Morning Show Murder

Sunday, September 3, 2017


I'm so happy to be joining Berkley in celebrating the  September 5 paperback release of
WINTER'S CHILD
Book 20 in the Wind River Mysteries
by Margaret Coel
with a Guest Post!


Margaret Coel’s New York Times bestselling series concludes as Arapaho attorney Vicky Holden and Father John O’Malley discover that a centuries-old mystery is tied to a modern-day crime on the Wind River Reservation…

In the midst of a blizzard, Myra and Eldon Little Shield found an abandoned baby on their doorstep and brought her inside. Five years later, no one has come back to claim the little girl now known as Mary Anne Little Shield. But now that she’s old enough to start school, her foster parents fear social services will take her—a white child—away from them.

Determined to adopt Mary Anne, the Little Shields hire lawyer Clint Hopkins, who wants Vicky as cocounsel on the case. But before their plans can take shape, a black truck deliberately runs Hopkins down in the street.

Enlisting Father John to help investigate who would kill to stop the child’s adoption, Vicky unravels a connection between the five-year-old girl and a missing alcoholic Arapaho wanted for robbery—only to uncover one of the darkest secrets in Wind River’s history…


The Idea for Winter’s Child
By Margaret Coel

Where did the idea for Winter’s Child come from?

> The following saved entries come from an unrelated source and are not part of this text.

(** ** C3: a receiver that unregisters itself in its callback *)

(** C3, as stated, fails in its second half: the loop of [internalSend]
    walks the array of the list member itself, not a copy, and an erase made
    in a callback moves entries under its iterator. Here the fourth of six
    entries unregisters itself in its callback; [remove] moves the two
    entries behind it one slot down, so the loop steps over the fifth entry
    and reads the sixth twice, where a loop over a snapshot would have
    delivered once to each of the six. *)
Lemma C3_loop_walks_the_live_list :
  let st := bus [otherEntry; otherEntry; otherEntry; selfEntry;
                 memberEntry noToken; ephemeralEntry] in
  (exists st', internalSend 0 MyMessageT noToken first st = Done st'
               /\ deliveries st st'
                  = [(otherEntry, first); (otherEntry, first); (otherEntry, first);
                     (selfEntry, first); (ephemeralEntry, first);
                     (ephemeralEntry, first)])
  /\ deliveries st (snapshotSend 0 MyMessageT noToken first st)
     = [(otherEntry, first); (otherEntry, first); (otherEntry, first);
        (selfEntry, first); (memberEntry noToken, first);
        (ephemeralEntry, first)].
Proof.
  cbn zeta. split; [|by vm_compute].
  eexists. split; [vm_compute; reflexivity|by vm_compute].
Qed.

Lemma erase_loop_one pre e post (c : Subscription -> bool) :
  Forall (fun s => c s = false) (pre ++ post) -> c e = true ->
  erase_loop c (pre ++ e :: post) = pre ++ post.
Proof.
  intros Hc He. apply Forall_app in Hc as [Hpre Hpost].
  rewrite erase_loop_app, (erase_loop_none c pre) by done.
  cbn [erase_loop]. by rewrite He, (erase_loop_none c post).
Qed.

Lemma not_registered_data st o s :
  ¬ registered_for o s -> bool_decide (data st (receiver s) = Some o) = false.
Proof.
  intros Hn. apply bool_decide_eq_false. intros Hd.
  apply data_Some in Hd as [Ht _]. by apply Hn.
Qed.

Lemma filter_none {A} (P : A -> Prop) `{!forall x, Decision (P x)} (l : list A) :
  Forall (fun x => ¬ P x) l -> filter P l = [].
Proof.
  induction 1 as [|x l Hx _ IH]; [done|].
  by rewrite filter_cons_False.
Qed.

Lemma filter_registered_calls o st ty tok m :
  Forall (fun s => ¬ registered_for o s) (subscriptions st) ->
  filter (fun d => registered_for o d.1) (calls st ty tok m) = [].
Proof.
  intros Hn. unfold calls.
  apply filter_none, Forall_forall. intros d Hd.
  apply list_elem_of_fmap in Hd as (s & -> & Hs).
  apply list_elem_of_filter in Hs as [_ Hs].
  rewrite Forall_forall in Hn. by apply Hn.
Qed.

Lemma filter_registered_concat_calls o st ty tok ms :
  Forall (fun s => ¬ registered_for o s) (subscriptions st) ->
  filter (fun d => registered_for o d.1) (concat (calls st ty tok <$> ms)) = [].
Proof.
  intros Hn. induction ms as [|m ms IH]; [done|].
  cbn [fmap list_fmap concat]. rewrite filter_app.
  rewrite (filter_registered_calls o st ty tok m Hn). exact IH.
Qed.

Lemma run_posted_app t q1 q2 : forall st,
  run_posted t (q1 ++ q2) st = run_posted t q2 (run_posted t q1 st).
Proof.
  induction q1 as [|k q1 IH]; intros st; cbn [run_posted app]; [done|].
  by destruct (bool_decide _ && alive st (target k)).
Qed.

Lemma run_posted_frame t q : forall st, callback_frame st (run_posted t q st).
Proof.
  induction q as [|k q IH]; intros st; cbn [run_posted].
  { apply callback_frame_refl. }
  destruct (bool_decide _ && alive st (target k)); [|apply IH].
  eapply callback_frame_trans; [apply run_callback_frame|apply IH].
Qed.

(** Posted invocations whose callbacks neither unregister nor write log [l]
    leave the registry and that log as they are. *)
Lemma run_posted_quiet t l q : forall st,
  Forall (fun k => cb_passive (callback (task_sub k)) = true
                   /\ cb_writes l (callback (task_sub k)) = false) q ->
  subscriptions (run_posted t q st) = subscriptions st
  /\ received l (run_posted t q st) = received l st.
Proof.
  induction q as [|k q IH]; intros st Hq; cbn [run_posted]; [done|].
  apply Forall_cons in Hq as [[Hk1 Hk2] Hq].
  destruct (bool_decide _ && alive st (target k)); [|by apply IH].
  destruct (IH (run_callback (callback (task_sub k)) (task_payload k) st) Hq)
    as [-> ->].
  by rewrite run_callback_passive, run_callback_received.
Qed.

Lemma reads_fresh_behind pre e post :
  reads (fresh (pre ++ e :: post)) (S (length pre)) post.
Proof.
  pose proof (reads_fresh (pre ++ [e]) post []) as H.
  rewrite app_nil_r, <- app_assoc, length_app in H. cbn [app length] in H.
  by replace (length pre + 1) with (S (length pre)) in H by lia.
Qed.

Lemma read_behind_within {A} (k : nat) (post : list A) (s : A) :
  s ∈ (if k <=? length post then post
       else drop 1 post ++ drop (length post - 1) post) ->
  s ∈ post.
Proof.
  destruct (k <=? length post); [done|].
  rewrite elem_of_app. intros [H|H]; eapply elem_of_sublist; try exact H;
    apply sublist_drop.
Qed.

Lemma read_behind_length {A} (k : nat) (post : list A) :
  length (if k <=? length post then post
          else drop 1 post ++ drop (length post - 1) post) = length post.
Proof.
  destruct (k <=? length post); [done|].
  rewrite length_app, !length_drop. destruct post; cbn [length]; lia.
Qed.

(** A receiver registered once, anywhere in the list, with the callback
    that unregisters it on its first message; the other entries have
    callbacks that neither unregister nor write its log. *)
Section SelfUnregister.
Variables (cur : nat) (ty : N) (tok_e tok : MessageToken).
Variables (o : QObject) (l : nat) (pre post : list Subscription).
Hypothesis Hp : passive (pre ++ post).
Hypothesis Ho : Forall (fun s => ¬ registered_for o s) (pre ++ post).
Hypothesis Hw : Forall (fun s => cb_writes l (callback s) = false) (pre ++ post).
Hypothesis Htok : isEmpty tok_e = true \/ isEmpty tok = true \/ tok_e = tok.

Local Abbreviation e := (selfUnregisteringEntry ty tok_e o l).
Local Abbreviation behind :=
  (if length pre <=? length post then post
   else drop 1 post ++ drop (length post - 1) post).
Local Abbreviation calls_for st m seg :=
  ((fun s => (s, m)) <$> filter (fun s => selected st ty tok s = true) seg).

Lemma tasks_of_others_quiet (q : list Task) :
  Forall (fun k => task_sub k ∈ pre ++ post) q ->
  Forall (fun k => cb_passive (callback (task_sub k)) = true
                   /\ cb_writes l (callback (task_sub k)) = false) q.
Proof.
  intros Hq. eapply Forall_impl; [exact Hq|]. intros k Hin.
  unfold passive in Hp. rewrite Forall_forall in Hp, Hw. auto.
Qed.

Lemma calls_of_others x :
  Forall (fun d : Subscription * QVariant => d.1 ∈ pre ++ post) x ->
  filter (fun d => registered_for o d.1) x = [].
Proof.
  intros Hx. apply filter_none. eapply Forall_impl; [exact Hx|].
  intros d Hin. rewrite Forall_forall in Ho. by apply Ho.
Qed.

Lemma calls_for_others st m seg :
  (forall s, s ∈ seg -> s ∈ pre ++ post) ->
  Forall (fun d : Subscription * QVariant => d.1 ∈ pre ++ post) (calls_for st m seg).
Proof.
  intros Hseg. apply Forall_forall. intros d Hin.
  apply list_elem_of_fmap in Hin as (s & -> & Hin).
  apply list_elem_of_filter in Hin as [_ Hin]. by apply Hseg.
Qed.

(** The callback, run in a state where the log is empty: the registry. *)
Lemma self_unregistering_runs m st :
  subscriptions st = pre ++ e :: post ->
  received l st = [] ->
  alive st o = true ->
  let st' := run_callback (selfUnregistering o l) m st in
  subscriptions st' = pre ++ post
  /\ received l st' = [m]
  /\ callback_frame st st'.
Proof.
  intros Hsubs Hlog Hal. cbn zeta. split; [|split].
  - cbn [selfUnregistering run_callback run_stmt].
    rewrite Hlog, bool_decide_eq_true_2 by done.
    cbn [subscriptions add_log Unregister set_subscriptions].
    rewrite Hsubs. apply erase_loop_one.
    + eapply Forall_impl; [exact Ho|]. intros s Hs. cbn beta.
      by apply not_registered_data.
    + apply bool_decide_eq_true_2. by apply data_live.
  - cbn [selfUnregistering run_callback run_stmt].
    rewrite Hlog, bool_decide_eq_true_2 by done.
    rewrite received_add_log_eq.
    replace (received l (Unregister (Some o) st)) with (received l st) by done.
    by rewrite Hlog.
  - apply run_callback_frame.
Qed.

(** The same run: the array under the loop. *)
Lemma self_unregistering_erases m st :
  received l st = [] ->
  alive st o = true ->
  callback_erases (selfUnregistering o l) m st (fresh (pre ++ e :: post))
  = QList_erase (length pre) (fresh (pre ++ e :: post)).
Proof.
  intros Hlog Hal. cbn [selfUnregistering callback_erases stmt_erases].
  rewrite Hlog, bool_decide_eq_true_2 by done.
  apply erase_loop_array_fresh.
  - eapply Forall_impl; [exact Ho|]. intros s Hs. cbn beta.
    by apply not_registered_data.
  - apply bool_decide_eq_true_2. by apply data_live.
Qed.

(** The loop up to the entry: the entries before it are walked, and the
    entry is selected. *)
Lemma self_unregistering_reached m st :
  subscriptions st = pre ++ e :: post ->
  alive st o = true ->
  exists st1,
    send_loop (length pre) 0 cur ty tok m st (fresh (pre ++ e :: post))
    = (Done st1, fresh (pre ++ e :: post))
    /\ selected st1 ty tok e = true
    /\ data st1 (receiver e) = Some o
    /\ subscriptions st1 = subscriptions st
    /\ destroyed st1 = destroyed st
    /\ affinity st1 = affinity st
    /\ received l st1 = received l st
    /\ dispatched st1 = dispatched st ++ calls_for st m pre
    /\ (exists q, posted st1 = posted st ++ q
                  /\ Forall (fun k => task_sub k ∈ pre ++ post) q).
Proof.
  intros Hsubs Hal. apply Forall_app in Hp as [Hpre _].
  destruct (send_loop_passive pre 0 cur ty tok m st (fresh (pre ++ e :: post)))
    as (st1 & Hrun1 & Hs1 & Hd1 & Ha1 & Hx1 & Hl1 & q & Hq & Hall);
    [exact (reads_fresh [] pre (e :: post))|done|].
  assert (data st1 (receiver e) = Some o) as Hdata.
  { apply data_live; [done|]. unfold alive. by rewrite Hd1. }
  exists st1. split; [done|]. split.
  { apply selected_spec. repeat split; [done|].
    apply isNull_false. exists o. split; [done|]. unfold alive. by rewrite Hd1. }
  split; [done|]. split; [done|]. split; [done|]. split; [done|]. split.
  { apply Hl1. by apply Forall_app in Hw as [? _]. }
  split; [done|].
  exists q. split; [done|]. eapply Forall_impl; [exact Hall|].
  intros k (? & _). apply elem_of_app. by left.
Qed.

(** A send to the registry when the receiver lives in the sending thread:
    its callback runs inside the loop, which goes on with the entries it
    reads behind the erased slot. *)
Lemma self_unregistering_send_direct m st :
  subscriptions st = pre ++ e :: post ->
  received l st = [] ->
  alive st o = true ->
  affinity st o = cur ->
  exists st',
    internalSend cur ty tok m st = Done st'
    /\ subscriptions st' = pre ++ post
    /\ received l st' = [m]
    /\ dispatched st' =
       dispatched st ++ calls_for st m pre ++ (e, m) :: calls_for st m behind
    /\ (exists q, posted st' = posted st ++ q
                  /\ Forall (fun k => task_sub k ∈ pre ++ post) q).
Proof.
  intros Hsubs Hlog Hal Hc.
  destruct (self_unregistering_reached m st Hsubs Hal)
    as (st1 & Hrun1 & Hsel & Hdata & Hs1 & Hd1 & Ha1 & Hl1 & Hx1 & q1 & Hq1 & Hall1).
  (* the callback *)
  destruct (self_unregistering_runs m (add_dispatched (e, m) st1))
    as (Hs2 & Hl2 & (Hd2 & Ha2 & Hq2 & Hx2 & _)).
  { transitivity (subscriptions st1); [done|]. by rewrite Hs1, Hsubs. }
  { transitivity (received l st1); [done|]. congruence. }
  { transitivity (alive st1 o); [done|]. unfold alive. by rewrite Hd1. }
  set (st2 := run_callback (selfUnregistering o l) m (add_dispatched (e, m) st1)) in *.
  (* the entries read behind the erased slot *)
  assert (forall s, s ∈ behind -> s ∈ pre ++ post) as Hbehind.
  { intros s Hs. apply elem_of_app. right. by eapply read_behind_within. }
  destruct (send_loop_passive behind (S (length pre)) cur ty tok m st2
              (QList_erase (length pre) (fresh (pre ++ e :: post))))
    as (st' & Hrun3 & Hs3 & Hd3 & Ha3 & Hx3 & Hl3 & q3 & Hq3 & Hall3).
  { apply reads_behind_erased. }
  { apply Forall_forall. intros s Hs. unfold passive in Hp.
    rewrite Forall_forall in Hp. auto. }
  rewrite read_behind_length in Hrun3.
  exists st'. split; [|split; [congruence|split; [|split]]].
  - unfold internalSend. rewrite Hsubs, length_app. cbn [length].
    rewrite send_loop_split, Hrun1. cbn [send_loop plus].
    rewrite fresh_middle. cbn [node_id element].
    rewrite bool_decide_eq_false_2 by apply not_elem_of_nil.
    rewrite send_body_selected, send_body_array_selected, Hsel.
    rewrite (invokeMethod_direct _ _ _ _ o) by congruence.
    unfold invokeMethod_array. rewrite Hdata, bool_decide_eq_true_2 by congruence.
    change (callback e) with (selfUnregistering o l).
    rewrite self_unregistering_erases.
    + fold st2. by rewrite Hrun3.
    + transitivity (received l st1); [done|]. congruence.
    + transitivity (alive st1 o); [done|]. unfold alive. by rewrite Hd1.
  - rewrite Hl3; [done|]. apply Forall_forall. intros s Hs.
    rewrite Forall_forall in Hw. auto.
  - rewrite Hx3, Hx2. cbn [dispatched add_dispatched].
    rewrite Hx1, <- !app_assoc. do 2 f_equal. cbn [app]. do 2 f_equal.
    apply list_filter_iff. intros s.
    rewrite (selected_ext st st2); [done|].
    rewrite Hd2. transitivity (destroyed st1); [done|]. done.
  - exists (q1 ++ q3). split.
    + rewrite Hq3, Hq2. cbn [posted add_dispatched]. by rewrite Hq1, app_assoc.
    + apply Forall_app. split; [done|]. eapply Forall_impl; [exact Hall3|].
      intros k (? & _). auto.
Qed.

   Without doubt, the most frequent question fielded by authors is what I call the “idea question.”  I’ve always liked the answer Willie Nelson gave when asked where he got ideas for songs.  Ideas are floating around in the universe, Willie explained, and from time to time, one drops into his head.

   But there is something more. Your head has to be ready. Ready, open and welcoming.  You have to be on the constant lookout for ideas.  The mat must be out: come on in, make yourself at home. 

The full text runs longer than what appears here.